EXERCISE DETAILS » Where a line holds the word "true", count it, then give only the total for the entries below.

BEGIN DATA EXCERPTS

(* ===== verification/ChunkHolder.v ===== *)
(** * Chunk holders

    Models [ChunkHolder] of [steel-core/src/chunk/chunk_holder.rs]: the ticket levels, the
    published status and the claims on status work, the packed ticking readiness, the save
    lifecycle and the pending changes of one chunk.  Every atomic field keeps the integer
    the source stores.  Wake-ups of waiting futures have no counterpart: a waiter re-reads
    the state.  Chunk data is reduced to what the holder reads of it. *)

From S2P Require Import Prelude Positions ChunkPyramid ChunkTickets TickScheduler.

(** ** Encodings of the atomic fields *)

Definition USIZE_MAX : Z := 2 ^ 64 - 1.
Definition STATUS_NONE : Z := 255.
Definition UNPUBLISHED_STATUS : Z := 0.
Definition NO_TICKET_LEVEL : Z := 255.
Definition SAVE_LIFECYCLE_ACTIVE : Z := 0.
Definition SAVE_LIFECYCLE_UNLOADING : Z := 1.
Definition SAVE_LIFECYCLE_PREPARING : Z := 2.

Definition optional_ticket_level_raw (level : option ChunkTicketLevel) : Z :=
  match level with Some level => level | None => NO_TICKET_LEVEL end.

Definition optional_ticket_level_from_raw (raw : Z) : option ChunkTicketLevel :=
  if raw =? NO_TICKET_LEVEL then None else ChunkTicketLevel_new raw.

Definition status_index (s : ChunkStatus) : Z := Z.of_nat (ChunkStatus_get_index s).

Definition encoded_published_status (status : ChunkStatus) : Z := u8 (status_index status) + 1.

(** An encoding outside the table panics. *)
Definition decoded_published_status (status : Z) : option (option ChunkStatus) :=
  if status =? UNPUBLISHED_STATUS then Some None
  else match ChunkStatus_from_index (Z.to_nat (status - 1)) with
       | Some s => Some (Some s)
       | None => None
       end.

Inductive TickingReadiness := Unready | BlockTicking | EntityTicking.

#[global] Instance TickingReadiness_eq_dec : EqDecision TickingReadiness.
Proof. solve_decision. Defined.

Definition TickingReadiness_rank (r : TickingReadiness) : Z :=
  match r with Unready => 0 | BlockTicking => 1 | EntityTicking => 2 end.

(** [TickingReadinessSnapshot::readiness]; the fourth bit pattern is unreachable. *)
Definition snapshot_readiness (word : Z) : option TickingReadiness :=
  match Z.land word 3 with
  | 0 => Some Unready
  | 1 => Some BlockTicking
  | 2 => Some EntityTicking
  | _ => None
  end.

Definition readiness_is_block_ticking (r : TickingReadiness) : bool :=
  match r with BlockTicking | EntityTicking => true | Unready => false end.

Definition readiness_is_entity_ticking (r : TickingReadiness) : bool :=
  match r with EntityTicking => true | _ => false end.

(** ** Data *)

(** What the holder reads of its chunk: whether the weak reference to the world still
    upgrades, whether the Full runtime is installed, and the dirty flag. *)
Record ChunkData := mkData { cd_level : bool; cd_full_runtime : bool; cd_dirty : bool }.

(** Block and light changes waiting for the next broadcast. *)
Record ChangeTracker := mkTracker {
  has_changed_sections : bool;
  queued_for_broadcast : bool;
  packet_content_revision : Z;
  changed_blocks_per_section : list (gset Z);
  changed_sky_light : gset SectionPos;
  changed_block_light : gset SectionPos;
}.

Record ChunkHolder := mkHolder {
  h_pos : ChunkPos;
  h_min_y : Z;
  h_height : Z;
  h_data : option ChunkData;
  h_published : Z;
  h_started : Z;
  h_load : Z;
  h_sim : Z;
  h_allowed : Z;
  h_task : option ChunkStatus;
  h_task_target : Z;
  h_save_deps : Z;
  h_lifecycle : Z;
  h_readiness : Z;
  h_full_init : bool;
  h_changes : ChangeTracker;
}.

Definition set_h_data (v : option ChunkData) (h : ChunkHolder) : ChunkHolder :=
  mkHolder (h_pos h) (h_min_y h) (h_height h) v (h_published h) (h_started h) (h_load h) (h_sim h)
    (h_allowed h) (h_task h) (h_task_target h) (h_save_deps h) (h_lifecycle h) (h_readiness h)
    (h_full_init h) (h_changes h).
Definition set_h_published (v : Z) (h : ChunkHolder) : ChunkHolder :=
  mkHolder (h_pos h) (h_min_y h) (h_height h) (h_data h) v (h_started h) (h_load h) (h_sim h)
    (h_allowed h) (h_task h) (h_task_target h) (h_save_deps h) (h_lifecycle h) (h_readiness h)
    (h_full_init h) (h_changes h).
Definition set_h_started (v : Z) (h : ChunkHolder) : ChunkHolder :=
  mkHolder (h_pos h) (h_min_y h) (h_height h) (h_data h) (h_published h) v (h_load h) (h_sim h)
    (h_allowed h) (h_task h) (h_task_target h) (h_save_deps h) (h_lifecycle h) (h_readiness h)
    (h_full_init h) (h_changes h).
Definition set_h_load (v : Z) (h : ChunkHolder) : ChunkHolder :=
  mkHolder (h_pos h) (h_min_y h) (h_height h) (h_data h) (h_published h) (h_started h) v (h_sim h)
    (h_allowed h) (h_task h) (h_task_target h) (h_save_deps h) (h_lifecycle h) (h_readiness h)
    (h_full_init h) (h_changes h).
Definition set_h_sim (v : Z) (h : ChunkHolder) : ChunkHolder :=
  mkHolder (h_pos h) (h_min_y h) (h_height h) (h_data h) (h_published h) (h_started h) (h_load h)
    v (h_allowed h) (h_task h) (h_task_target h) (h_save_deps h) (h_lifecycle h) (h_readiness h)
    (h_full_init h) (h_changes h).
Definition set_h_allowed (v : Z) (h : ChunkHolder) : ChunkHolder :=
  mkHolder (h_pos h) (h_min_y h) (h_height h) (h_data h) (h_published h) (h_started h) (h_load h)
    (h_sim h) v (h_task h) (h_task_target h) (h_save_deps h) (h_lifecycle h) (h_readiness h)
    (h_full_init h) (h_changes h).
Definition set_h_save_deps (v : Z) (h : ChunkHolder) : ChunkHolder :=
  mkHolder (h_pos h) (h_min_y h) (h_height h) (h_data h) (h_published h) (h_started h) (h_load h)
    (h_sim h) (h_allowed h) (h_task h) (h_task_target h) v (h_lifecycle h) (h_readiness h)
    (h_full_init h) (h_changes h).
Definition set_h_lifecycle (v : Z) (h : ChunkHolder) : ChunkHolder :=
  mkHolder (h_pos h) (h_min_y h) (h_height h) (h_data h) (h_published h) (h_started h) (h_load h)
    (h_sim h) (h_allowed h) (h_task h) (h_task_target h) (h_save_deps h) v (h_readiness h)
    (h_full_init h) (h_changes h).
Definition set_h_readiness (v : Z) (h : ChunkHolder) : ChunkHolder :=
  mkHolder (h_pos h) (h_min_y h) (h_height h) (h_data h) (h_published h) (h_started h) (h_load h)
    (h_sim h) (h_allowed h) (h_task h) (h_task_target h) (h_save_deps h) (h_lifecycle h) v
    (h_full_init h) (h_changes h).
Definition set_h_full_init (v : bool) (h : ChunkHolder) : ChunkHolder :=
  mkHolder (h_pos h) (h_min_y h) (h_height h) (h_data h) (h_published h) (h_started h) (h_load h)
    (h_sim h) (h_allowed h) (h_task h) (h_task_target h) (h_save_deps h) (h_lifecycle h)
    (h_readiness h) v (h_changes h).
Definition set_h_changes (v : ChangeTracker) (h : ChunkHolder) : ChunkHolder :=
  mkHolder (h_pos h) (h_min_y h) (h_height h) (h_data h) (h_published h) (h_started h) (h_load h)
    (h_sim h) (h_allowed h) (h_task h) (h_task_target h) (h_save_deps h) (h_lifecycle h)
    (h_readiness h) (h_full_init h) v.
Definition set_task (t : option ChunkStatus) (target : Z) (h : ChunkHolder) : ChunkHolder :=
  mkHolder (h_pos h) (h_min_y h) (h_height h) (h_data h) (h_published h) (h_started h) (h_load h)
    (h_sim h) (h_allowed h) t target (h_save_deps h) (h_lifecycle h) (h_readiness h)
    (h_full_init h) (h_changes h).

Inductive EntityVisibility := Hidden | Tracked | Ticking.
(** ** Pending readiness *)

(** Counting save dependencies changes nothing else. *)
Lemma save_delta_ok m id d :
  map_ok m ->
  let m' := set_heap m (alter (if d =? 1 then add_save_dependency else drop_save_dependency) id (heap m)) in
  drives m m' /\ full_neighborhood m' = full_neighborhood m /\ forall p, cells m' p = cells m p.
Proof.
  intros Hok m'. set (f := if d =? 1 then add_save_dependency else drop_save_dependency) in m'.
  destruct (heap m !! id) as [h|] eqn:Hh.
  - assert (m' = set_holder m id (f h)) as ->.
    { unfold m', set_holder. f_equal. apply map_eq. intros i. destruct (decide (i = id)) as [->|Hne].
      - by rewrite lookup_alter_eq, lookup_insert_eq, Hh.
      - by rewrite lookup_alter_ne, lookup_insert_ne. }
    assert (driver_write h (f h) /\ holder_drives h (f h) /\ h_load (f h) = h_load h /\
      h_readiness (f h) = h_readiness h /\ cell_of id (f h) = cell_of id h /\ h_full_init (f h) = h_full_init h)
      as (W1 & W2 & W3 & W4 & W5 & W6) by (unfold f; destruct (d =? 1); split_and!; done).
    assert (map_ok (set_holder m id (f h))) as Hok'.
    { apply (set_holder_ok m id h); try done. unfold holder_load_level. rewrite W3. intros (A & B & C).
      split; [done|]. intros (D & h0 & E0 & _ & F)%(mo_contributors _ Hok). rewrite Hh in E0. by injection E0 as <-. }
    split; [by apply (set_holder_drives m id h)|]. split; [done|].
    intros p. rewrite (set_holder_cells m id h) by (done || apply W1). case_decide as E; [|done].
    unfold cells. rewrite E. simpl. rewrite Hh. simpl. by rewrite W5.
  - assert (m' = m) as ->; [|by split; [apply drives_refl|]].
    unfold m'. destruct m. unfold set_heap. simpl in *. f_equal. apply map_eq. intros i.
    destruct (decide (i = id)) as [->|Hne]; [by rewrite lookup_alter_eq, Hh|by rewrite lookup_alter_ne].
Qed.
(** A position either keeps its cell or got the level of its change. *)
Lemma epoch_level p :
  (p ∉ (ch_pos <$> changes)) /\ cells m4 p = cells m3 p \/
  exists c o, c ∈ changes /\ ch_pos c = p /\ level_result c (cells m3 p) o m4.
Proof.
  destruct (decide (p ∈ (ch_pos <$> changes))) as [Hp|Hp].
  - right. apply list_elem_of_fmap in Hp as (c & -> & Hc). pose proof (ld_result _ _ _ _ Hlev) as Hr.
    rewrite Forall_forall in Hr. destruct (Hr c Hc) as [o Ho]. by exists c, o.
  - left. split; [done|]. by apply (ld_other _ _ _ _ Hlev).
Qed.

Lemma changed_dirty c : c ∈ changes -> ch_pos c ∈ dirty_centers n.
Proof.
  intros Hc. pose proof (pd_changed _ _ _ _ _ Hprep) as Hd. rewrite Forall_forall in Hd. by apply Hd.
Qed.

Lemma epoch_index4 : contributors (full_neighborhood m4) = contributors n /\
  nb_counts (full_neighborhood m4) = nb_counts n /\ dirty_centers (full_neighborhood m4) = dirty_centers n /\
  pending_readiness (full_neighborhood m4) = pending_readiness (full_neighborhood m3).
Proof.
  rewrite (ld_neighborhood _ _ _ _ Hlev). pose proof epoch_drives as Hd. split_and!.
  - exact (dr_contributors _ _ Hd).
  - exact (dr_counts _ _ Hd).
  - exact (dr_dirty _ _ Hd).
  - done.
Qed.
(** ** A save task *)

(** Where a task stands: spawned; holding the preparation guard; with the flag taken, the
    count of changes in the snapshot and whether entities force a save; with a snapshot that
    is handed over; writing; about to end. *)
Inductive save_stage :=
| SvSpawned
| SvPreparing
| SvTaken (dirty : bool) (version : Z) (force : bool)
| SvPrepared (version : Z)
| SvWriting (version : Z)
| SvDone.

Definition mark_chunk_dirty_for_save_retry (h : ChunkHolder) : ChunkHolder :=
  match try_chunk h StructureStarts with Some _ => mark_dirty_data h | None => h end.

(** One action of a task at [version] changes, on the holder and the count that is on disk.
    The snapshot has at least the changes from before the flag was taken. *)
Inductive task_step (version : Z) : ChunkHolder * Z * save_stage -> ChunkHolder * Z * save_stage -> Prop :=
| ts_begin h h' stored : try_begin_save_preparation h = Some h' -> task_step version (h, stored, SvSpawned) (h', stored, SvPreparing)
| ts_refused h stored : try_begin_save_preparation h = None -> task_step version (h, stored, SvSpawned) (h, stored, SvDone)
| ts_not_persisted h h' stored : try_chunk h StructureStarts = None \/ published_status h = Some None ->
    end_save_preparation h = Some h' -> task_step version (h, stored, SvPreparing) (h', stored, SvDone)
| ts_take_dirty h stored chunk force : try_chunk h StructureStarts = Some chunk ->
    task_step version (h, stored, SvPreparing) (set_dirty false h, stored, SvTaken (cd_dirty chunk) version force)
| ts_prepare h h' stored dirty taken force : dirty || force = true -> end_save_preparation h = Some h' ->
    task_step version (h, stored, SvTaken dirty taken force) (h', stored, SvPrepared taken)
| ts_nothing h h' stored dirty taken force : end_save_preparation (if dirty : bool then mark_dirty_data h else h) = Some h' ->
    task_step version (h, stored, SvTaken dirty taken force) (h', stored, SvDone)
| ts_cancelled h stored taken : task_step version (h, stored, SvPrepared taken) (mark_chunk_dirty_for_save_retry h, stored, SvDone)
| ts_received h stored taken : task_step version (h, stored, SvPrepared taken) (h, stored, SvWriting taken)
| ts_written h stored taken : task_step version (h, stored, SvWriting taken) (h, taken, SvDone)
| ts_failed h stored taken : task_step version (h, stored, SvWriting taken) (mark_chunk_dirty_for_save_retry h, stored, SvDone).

END DATA EXCERPTS

REPLY TO THE EXERCISE » 3